Me da mucho placer tirar la colilla del cigarro por la ventana, aunque tenga ceniceros cerca. Verla volar y desaparecer. Doy la última calada y se quema el filtro hasta hacerme doler los labios. Apunto certera y atraviesa la lluvia con gracia. Sirvo el final de la botella, la llevo al lavadero y la acomodo ahí, al lado del tacho de basura. Camino al cuarto, hago un fondo blanco y al tirar la cabeza hacia atrás el pelo me hace cosquillas en la cintura. Doy vuelta la copa vacía sobre la mesita de luz. Sobre su mesita de luz la doy vuelta. Me descalzo, me miro los pies. Me quedo quieta. Me late muy fuerte el corazón, lo siento en los tímpanos. El techo no quiere parar de girar y me tiro al piso. Me hago un ovillo, escondo la cara entre las piernas. Debería ir a depilarme, creo que no me importa. Me aprieta mucho el corpiño.

“Ya no puedo más”, “quisiera que desaparezcas”, “no sé qué haría si te vas”, “me siento muy joven para ser una señora insatisfecha”, “odio la persona que soy cuando estoy con vos”, “estoy tan aburrida”, “extraño al chico que fuiste durante el noviazgo”. Podría haber dicho todas esas frases mientras se alejaba el mozo que trajo los cafés, en el momento en que puse el edulcorante en mi pocillo, cuando revolví con ligereza, antes de sentir el sabor intenso, cuando finalmente lo sentí, después de respirar profundo y en el mismo instante en que apoyé con determinación la tacita en el plato. Pero no, solamente me levanté de la silla como en cámara lenta, empujé un poco la mesa para darme envión y corrí a la calle. Salí a la lluvia y caminé 34 cuadras tocando cada pared con la palma de la mano. Algunas me lastimaron, pero otras, más lisas, no. Me faltaba el aire cuando vi la puerta de casa y me arrastré hasta la entrada. Me lo imaginé esperándome enojado, o sorprendido. Me recibió la niñera. Él no estaba, no había llegado.

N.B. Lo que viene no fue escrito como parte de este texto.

(** C16: Nothing is written back but what has its note and compiles: the file then
    holds the source and the other files are as they were.  A refusal leaves all
    files alone, except that a source for which there is no room has by then
    cost the file it was to replace. *)
Theorem write_back_gated {A : Type} `{!Arena A, !ArenaLaws A} (arena_create : list Z -> bool) (object_compile note_has : list Z -> Z) (mem_free : list Z -> A -> A) (span : Z) (s_arena : bool)
  (g p src : list Z) (s : Fs.fs (A := A)) (Hspan : 0 <= span) (Hs : FsSpec.fs_ok s) (Hid : Fs.s_next_id s < 2147483648) (Hp : p <> []) (Hsrc : src <> []) (Hlen : zlen src <= U32_MAX) :
  wp (pm_metal_edit_write_back arena_create object_compile note_has mem_free span s_arena (Some g) (Some p) (Some src)) (fun rc s' => FsSpec.fs_ok s' /\
    (rc = PM_METAL_EDIT_OK /\ note_has g = 1 /\ object_compile src = 0 /\ FsSpec.abs s' = <[p := src]> (FsSpec.abs s) \/
     rc = PM_METAL_EDIT_ERR_NOTE /\ note_has g <> 1 /\ s' = s \/
     rc = PM_METAL_EDIT_ERR_TYPECHECK /\ object_compile src <> 0 /\ FsSpec.abs s' = FsSpec.abs s \/
     rc = PM_METAL_EDIT_ERR_NOMEM /\ FsSpec.abs s' = FsSpec.abs s \/
     rc = PM_METAL_EDIT_ERR_IO /\ note_has g = 1 /\ object_compile src = 0 /\ FsSpec.abs s' = delete p (FsSpec.abs s))) s.
Proof.
  destruct src as [|x src]; [done|]. unfold pm_metal_edit_write_back. destruct (Z.eqb_spec (note_has g) 1) as [Hn|Hn]; cbn [negb]; [|wstep; by auto 10]. wstep. eapply wp_mono; [by apply (typecheck_wp arena_create object_compile mem_free span s_arena x src s)|].
  intros rc s1 (Hs1 & Hx1 & Ha1 & Hrc). destruct (Z.eqb_spec rc PM_METAL_EDIT_OK) as [->|Hne]; cbn [negb]; [|wstep; split; [done|]; destruct Hrc as [[? _]|[[-> ?]| ->]]; auto 10; done]. destruct Hrc as [[_ Hc]|[[? _]|?]]; [|done..].
  wstep. eapply wp_mono; [by apply FsSpec.fs_drop_ok|]. intros rd s2 (Hs2 & Hx2 & Hd). assert (Ha2 : FsSpec.abs s2 = delete p (FsSpec.abs s)).
  { rewrite <- Ha1. destruct Hd as [(_ & q & d & [= <-] & _ & ->)|(_ & -> & Hnone)]; [done|]. symmetry. apply delete_id. by apply Hnone. }
  rewrite u32_small by lia. wstep. eapply wp_mono; [apply (FsSpec.add_ok (Some p) (x :: src) (zlen (x :: src))); [done|lia|lia|lia]|]. intros ra s3 (Hs3 & _ & Had). wstep. split; [done|]. rewrite Nat2Z.id, firstn_all in Had. destruct Had as [[-> ->]|(Hra & q & [= <-] & _ & ->)].
  - change (-1 <? 0) with true. cbv iota. rewrite Ha2. auto 10.
  - rewrite (proj2 (Z.ltb_ge _ _)) by done. left. split_and!; try done. rewrite Ha2. apply insert_delete_eq.
Qed.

Acabo de escuchar el ruido del auto por la ventana, que ya está abierta porque el frío nocturno comienza a irse y le da paso a un calorcito que me acaricia un poco. El mareo me deja tranquila un momento y puedo anticipar sus pasos ligeros en el palier. Me cuesta despegarme el vestido y lo pisoteo cuando cae sobre la alfombra. Lo dejo ahí. Siento ese olor que tienen los días de verano aunque sea primavera, necesito sentir algodón sobre el cuerpo. Elijo el camisón blanco que él me regaló la última Navidad. Escondo la copa vacía debajo de la cama, limpio la marca que dejó en la mesita de luz, su mesita de luz. El sillón mojado en el living no me interesa, me digo en voz alta “no me interesa” y me meto en la cama: las sábanas no están frescas. Las llaves que abren la puerta parecen cuchillitos hirientes, mini alfileres clavándose en mi cerebro y cierro fuerte los ojos. Me pregunto si habrán quedado colillas en el cenicero. Espero que no. Hace un año que fumo a escondidas.